Harga Naik Mendadak: Dari Rp65 Juta ke Rp71 Juta
Salah satu pengemin, Taufik Akbar, mengaku terkejut sekaligus kecewa. Menurutnya, harga standar Lebak Sarang Buntu tahun lalu berada di angka Rp65 juta, namun pada lelang tahun ini mendadak naik menjadi Rp71 juta tanpa alasan yang masuk akal.
'ini benar-benar tak wajar. Kemarin Rp65 juta, tiba-tiba jadi Rp71 juta. Kami ini bukan orang kaya, kami cuma rakyat kecil yang mencari makan. Kenapa pemerintah malah menindas kami?” ujar Taufik dengan nada geram, Kamis (19/11/2025).
Taufik mengungkapkan, para pengemin sebelumnya telah mengajukan surat permohonan kepada Pemkab OKI melalui Camat Lempuing Jaya, dengan tembusan ke Dinas Perikanan, Ketua DPRD OKI dan Pemkab OKI pada 8 Oktober 2025. Namun, kata dia, camat hanya memberikan harapan palsu.
"Sebelum lelang, pak camat bilang akan bantu dan memberi sinyal positif.
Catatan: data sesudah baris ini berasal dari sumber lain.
(** * Bangalore Traffic Sentinel: the estimation pipeline of [backend/server.py]

    A shallow embedding of the traffic-estimation code of the backend
    ([predict_traffic_value], [get_traffic_level], [get_days] and the
    [/predict-traffic] handler [predict_traffic_range]) together with the
    properties its specification states about it, and of the other
    endpoints ([get_locations], [create_status_check], [get_status_checks]),
    with further properties read off the code.

    Python [float]s are IEEE 754 binary64 numbers; they are modelled by the
    standard library's [spec_float] at precision 53 and maximal exponent 1024,
    with its round-to-nearest-even operations.  Python [int]s are [Z].  The
    three sources of non-determinism of the handler
    (the process-wide random generator, [uuid.uuid4] and the clock) and the
    Mongo collection it appends to are fields of an explicit [World].
    A Python [str] is represented by its UTF-8 encoding, and [str.lower]
    follows the case tables of Unicode 14.0.0, the version of CPython
    3.11. *)

From Stdlib Require Import ZArith List String Ascii Bool Lia DecimalString.
From Stdlib Require Import Floats.SpecFloat.
Import ListNotations.

Local Open Scope Z_scope.

(** ** Binary64 arithmetic as Python performs it *)

Module F64.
Nyatanya cuma PHP. Kami terpaksa ambil Lebak Sarang Buntu karena ini satu-satunya pekerjaan kami,” tegasnya.
Camat Menghilang, WA Aktif Tapi Bungkam
Upaya konfirmasi kepada Camat Lempuing Jaya, Roni Santoso, tidak membuahkan hasil. Pesan WhatsApp wartawan terbaca aktif, namun tak kunjung dijawab. Sikap bungkam ini semakin memicu tanda tanya publik.
Pengamat PRISMA Sumsel: “Ini Bukan PAD, Ini Pemerasan Berkedok Regulasi”
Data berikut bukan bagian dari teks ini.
(** C9, as the code has it.  [setMask] draws the reference image once, in
    a rectangle that keeps the aspect ratio of the image, fits within 90%
    of the canvas in both directions, and is centered on the canvas.  The
    constrained dimension is the height when the canvas is relatively
    wider than the image, and the width otherwise; it is 0.9 times that
    dimension of the canvas. *)
Theorem mask_image_contained
        (dom : Dom) (e : PatternEngine.t) (img : HTMLImageElement.t) :
  getContext2d dom = true ->
  0 < width e -> 0 < height e ->
  0 < HTMLImageElement.width img -> 0 < HTMLImageElement.height img ->
  let ratio := HTMLImageElement.width img / HTMLImageElement.height img in
  exists dx dy dw dh,
    maskCanvas (setMask dom e (Some img))
    = Some (Canvas (width e) (height e)
                   [DrawImage5 (ImageSource img) dx dy dw dh])
    /\ dw = dh * ratio
    /\ dw <= 0.9 * width e /\ dh <= 0.9 * height e
    /\ (ratio < width e / height e -> dh = 0.9 * height e)
    /\ (width e / height e <= ratio -> dw = 0.9 * width e)
    /\ dx + dw / 2 = width e / 2
    /\ dy + dh / 2 = height e / 2.
Proof.
  intros Hctx HW HH Hiw Hih ratio.
  destruct (setMask_canvas dom e img Hctx) as (dx & dy & dw & dh & Hrect & Hcanvas).
  exists dx, dy, dw, dh. split; [exact Hcanvas |].
  destruct (containRect_cases e img dx dy dw dh Hrect) as (Hcase & -> & ->).
  fold ratio in Hcase.
  assert (Hratio : 0 < ratio) by (unfold ratio; apply Rdiv_lt_0_compat; assumption).
  assert (Hscreen : width e = width e / height e * height e) by (field; lra).
  set (screen := width e / height e) in *.
  destruct Hcase as [(Hlt & Edh & Edw) | (Hle & Edw & Edh)].
  - repeat split; try lra; try nra.
  - assert (Hdh : dh * ratio = dw) by (rewrite Edh; field; lra).
    repeat split; try lra; try nra.
Qed.

Lemma mask_image_contained_witness :
  exists dx dy dw dh,
    maskCanvas (setMask Sample.dom Sample.wide (Some Sample.banner))
    = Some (Canvas 1000 500
                   [DrawImage5 (ImageSource Sample.banner) dx dy dw dh])
    /\ dw = dh * (400 / 100)
    /\ dw <= 0.9 * 1000 /\ dh <= 0.9 * 500
    /\ (400 / 100 < 1000 / 500 -> dh = 0.9 * 500)
    /\ (1000 / 500 <= 400 / 100 -> dw = 0.9 * 1000)
    /\ dx + dw / 2 = 1000 / 2
    /\ dy + dh / 2 = 500 / 2.
Proof.
  apply (mask_image_contained Sample.dom Sample.wide Sample.banner).
  - reflexivity.
  - simpl. lra.
  - simpl. lra.
  - simpl. lra.
  - simpl. lra.
Defined.

(** C9, as stated, fails: on a canvas of 1000 by 500 an image of 400 by
    100 is drawn 900 wide and 225 high, and neither is 0.9 times the
    shorter side of the canvas (450). *)
Lemma mask_image_not_fit_to_shorter_side :
  exists dx dy dw dh,
    maskCanvas (setMask Sample.dom Sample.wide (Some Sample.banner))
    = Some (Canvas 1000 500
                   [DrawImage5 (ImageSource Sample.banner) dx dy dw dh])
    /\ dw = 900 /\ dh = 225
    /\ dw <> 0.9 * Rmin 1000 500
    /\ dh <> 0.9 * Rmin 1000 500.
Proof.
  destruct (setMask_canvas Sample.dom Sample.wide Sample.banner eq_refl)
    as (dx & dy & dw & dh & Hrect & Hcanvas).
  exists dx, dy, dw, dh. split; [exact Hcanvas |].
  destruct (containRect_cases _ _ _ _ _ _ Hrect) as (Hcase & _ & _).
  simpl in Hcase.
  assert (Hmin : Rmin 1000 500 = 500) by (apply Rmin_right; lra).
  rewrite Hmin.
  destruct Hcase as [(Hlt & _ & _) | (_ & Edw & Edh)]; [lra |].
  assert (Hdw : dw = 900) by lra.
  assert (Hdh : dh = 225) by (rewrite Edh, Hdw; lra).
  repeat split; lra.
Qed.

(** ** Rendering *)

Lemma fold_left_append {A B : Type} (f : B -> list A) (l : list B) (acc : list A) :
  fold_left (fun c b => c ++ f b) l acc = acc ++ flat_map f l.
Proof.
  revert acc. induction l as [| b l IH]; intros acc; simpl.
  - rewrite app_nil_r. reflexivity.
  - rewrite IH, app_assoc. reflexivity.
Qed.

(** The commands one call of [render] adds to the bound context. *)
Lemma render_commands (e : PatternEngine.t) (items : list LayoutItem.t)
      (cfg : PatternConfig.t) (time : R) (c0 : CanvasRenderingContext2D) :
  ctx e = Some c0 ->
  ctx (render e items cfg time)
  = Some (c0 ++ background e cfg ++ flat_map (renderItem e cfg time) items).
Proof.
  intros Hctx. unfold render, background. rewrite Hctx. simpl ctx.
  rewrite fold_left_append. f_equal.
  destruct (PatternConfig.useMask cfg && PatternConfig.showMaskBg cfg);
    [destruct (maskCanvas e) |];
    rewrite <- ?app_assoc; try rewrite app_nil_r; reflexivity.
Qed.

Lemma render_keeps_engine (e : PatternEngine.t) (items : list LayoutItem.t)
      (cfg : PatternConfig.t) (time : R) :
  width (render e items cfg time) = width e
  /\ height (render e items cfg time) = height e
  /\ assets (render e items cfg time) = assets e
  /\ maskData (render e items cfg time) = maskData e
  /\ maskCanvas (render e items cfg time) = maskCanvas e.
Proof. unfold render. destruct (ctx e); simpl; auto. Qed.

(** Where [render] does skip: an item without a cached tinted surface
    whose motif is not in the registry.  [render] only saves, moves, turns
    and restores the context for it, and draws no image. *)
Lemma render_skips_uncached_item_of_missing_motif
        (e : PatternEngine.t) (items : list LayoutItem.t)
        (cfg : PatternConfig.t) (time : R) (c0 : CanvasRenderingContext2D) :
  ctx e = Some c0 ->
  ctx (render e items cfg time)
  = Some (c0 ++ background e cfg ++ flat_map (renderItem e cfg time) items)
  /\ forall item,
      In item items ->
      JsMap.get (assets e) (LayoutItem.assetId item) = None ->
      LayoutItem.cachedCanvas item = None ->
      filter is_drawImage (renderItem e cfg time item) = []
      /\ exists tx ty rot,
          renderItem e cfg time item = [Save; Translate tx ty; Rotate rot; Restore].
Proof.
  intros Hctx. split; [apply render_commands; exact Hctx |].
  intros item _ Hmissing Hcache. unfold renderItem, drawItem.
  rewrite Hmissing, Hcache.
  destruct (animOffsets cfg time item) as [[dx dy] dRot]. simpl.
  split; [reflexivity |]. eexists _, _, _. reflexivity.
Qed.

(** C4.  The claim asks that every item whose motif is gone from the
    registry be skipped, cached surface or not; [exportSVG] and the
    uncached path of [render] do so.  The cached path does not: here the
    motif of a tinted item has been removed, and the item is still
    drawn. *)
Lemma cached_item_of_missing_motif_is_drawn :
  let ghost := Sample.itemOf Sample.leaf (Some "#000000"%string) in
  JsMap.get (assets Sample.pruned) (LayoutItem.assetId ghost) = None
  /\ exists cached ops,
      LayoutItem.cachedCanvas ghost = Some cached
      /\ filter is_drawImage (renderItem Sample.pruned Sample.config 0 ghost)
         = [DrawImage3 (CanvasSource cached)
                       (- LayoutItem.w ghost / 2) (- LayoutItem.h ghost / 2)]
      /\ ctx (render Sample.pruned [ghost] Sample.config 0) = Some ops
      /\ In (DrawImage3 (CanvasSource cached)
                        (- LayoutItem.w ghost / 2) (- LayoutItem.h ghost / 2))
            ops.
Proof.
  intros ghost. split; [reflexivity |].
  eexists _, _. split; [reflexivity |]. split; [reflexivity |].
  split; [reflexivity |]. simpl. auto 10.
Qed.

(** C8, as the code has it.  With animation enabled an item is moved
    down by [amplitude * sin(t*speed*speedMul + phase)], right by
    [0.5 * amplitude * cos(t*speed*0.7*speedMul + phase)] and turned by
    [0.05 * sin(t*speed*0.5*speedMul)], where [speed] is [0.002] times the
    animation speed of the configuration; with animation disabled the
    three offsets are zero at every time. *)
Theorem animation_offsets
        (e : PatternEngine.t) (cfg : PatternConfig.t) (time : R)
        (item : LayoutItem.t) :
  let amplitude := PatternConfig.animAmplitude cfg in
  let speed := 0.002 * PatternConfig.animSpeed cfg in
  let speedMul := LayoutItem.animSpeedMul item in
  let phase := LayoutItem.animPhase item in
  (PatternConfig.enableAnim cfg = true ->
   let dy := amplitude * sin (time * speed * speedMul + phase) in
   let dx := 0.5 * amplitude * cos (time * speed * 0.7 * speedMul + phase) in
   let dRot := 0.05 * sin (time * speed * 0.5 * speedMul) in
   animOffsets cfg time item = (dx, dy, dRot)
   /\ renderItem e cfg time item
      = [Save;
         Translate (LayoutItem.x item + dx) (LayoutItem.y item + dy);
         Rotate (LayoutItem.angle item + dRot)]
        ++ drawItem e item ++ [Restore])
  /\ (PatternConfig.enableAnim cfg = false ->
      animOffsets cfg time item = (0, 0, 0)
      /\ renderItem e cfg time item
         = [Save;
            Translate (LayoutItem.x item) (LayoutItem.y item);
            Rotate (LayoutItem.angle item)]
           ++ drawItem e item ++ [Restore]).
Proof.
  intros amplitude speed speedMul phase. split.
  - intros Hon dy dx dRot.
    assert (Hoff : animOffsets cfg time item = (dx, dy, dRot)).
    { unfold animOffsets. rewrite Hon.
      unfold dx, dy, dRot, amplitude, speed, speedMul, phase.
      f_equal; [f_equal |].
      - replace (time * (PatternConfig.animSpeed cfg * 0.002)
                 * LayoutItem.animSpeedMul item * 0.7 + LayoutItem.animPhase item)
          with (time * (0.002 * PatternConfig.animSpeed cfg) * 0.7
                * LayoutItem.animSpeedMul item + LayoutItem.animPhase item)
          by ring.
        ring.
      - replace (time * (PatternConfig.animSpeed cfg * 0.002)
                 * LayoutItem.animSpeedMul item + LayoutItem.animPhase item)
          with (time * (0.002 * PatternConfig.animSpeed cfg)
                * LayoutItem.animSpeedMul item + LayoutItem.animPhase item)
          by ring.
        ring.
      - replace (time * (PatternConfig.animSpeed cfg * 0.002)
                 * LayoutItem.animSpeedMul item * 0.5)
          with (time * (0.002 * PatternConfig.animSpeed cfg) * 0.5
                * LayoutItem.animSpeedMul item)
          by ring.
        ring. }
    split; [exact Hoff |]. unfold renderItem. rewrite Hoff. reflexivity.
  - intros Hoff.
    assert (Hzero : animOffsets cfg time item = (0, 0, 0)).
    { unfold animOffsets. rewrite Hoff. reflexivity. }
    split; [exact Hzero |]. unfold renderItem. rewrite Hzero.
    rewrite !Rplus_0_r. reflexivity.
Qed.

Lemma animation_offsets_witness :
  animOffsets Sample.animated 1000 (Sample.itemOf Sample.leaf None)
  = (0.5 * 15 * cos (1000 * (0.002 * 20) * 0.7 * 1 + 0),
     15 * sin (1000 * (0.002 * 20) * 1 + 0),
     0.05 * sin (1000 * (0.002 * 20) * 0.5 * 1)).
Proof.
  exact (proj1 (proj1 (animation_offsets Sample.engine Sample.animated 1000
                         (Sample.itemOf Sample.leaf None)) eq_refl)).
Defined.

(** C8, as stated, fails: the speed in the formulas is not the animation
    speed of the configuration.  At speed 20 and [t = 1/20] the vertical
    offset of an item with multiplier 1 and phase 0 is [15 * sin 0.002],
    not [15 * sin 1]. *)
Lemma animation_speed_is_scaled :
  let cfg := Sample.animated in
  let item := Sample.itemOf Sample.leaf None in
  let t := 1 / 20 in
  PatternConfig.enableAnim cfg = true
  /\ snd (fst (animOffsets cfg t item))
     <> PatternConfig.animAmplitude cfg
        * sin (t * PatternConfig.animSpeed cfg * LayoutItem.animSpeedMul item
               + LayoutItem.animPhase item).
Proof.
  intros cfg item t. split; [reflexivity |].
  assert (Hgen : forall u v, u = 0.002 -> v = 1 -> sin u * 15 <> 15 * sin v).
  { intros u v -> ->.
    assert (Hlt : sin 0.002 < sin 1).
    { pose proof PI2_1. apply sin_increasing_1; lra. }
    lra. }
  unfold animOffsets, cfg, item, t. simpl.
  apply Hgen; lra.
Qed.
Pengamat kebijakan publik dan pelayanan masyarakat PRISMA Sumsel, Salim Kosim, S.IP, menilai kebijakan Pemkab OKI sudah keluar jalur. Menurutnya, pemerintah daerah seharusnya melindungi masyarakat kecil, bukan menjadikan lebak lebung sebagai “ATM pemerasan”.
“Kalau harga dinaikkan tanpa kajian, tanpa transparansi, dan tanpa mempertimbangkan daya beli masyarakat, itu bukan kebijakan publik — itu pemerasan berkedok regulasi,” tegas Salim.
Ia menambahkan bahwa pemerintah daerah wajib menghadirkan keadilan, bukan memperdalam luka sosial ekonomi masyarakat.
"Ini tradisi hidup masyarakat OKI. Jangan jadikan lebak lebung sebagai ladang perburuan rente. Negara hadir untuk menolong rakyat, bukan menginjak mereka demi angka PAD yang tidak seberapa,” katanya.
Salim mendesak Pemkab OKI membuka seluruh dokumen penetapan harga lebak, beserta dasar hukum dan kajian angkanya.
“Kalau Pemkab OKI berani, buka dokumennya. Publik berhak tahu apakah angka itu lahir dari kajian, atau dari meja gelap para oknum,” tutup Salim.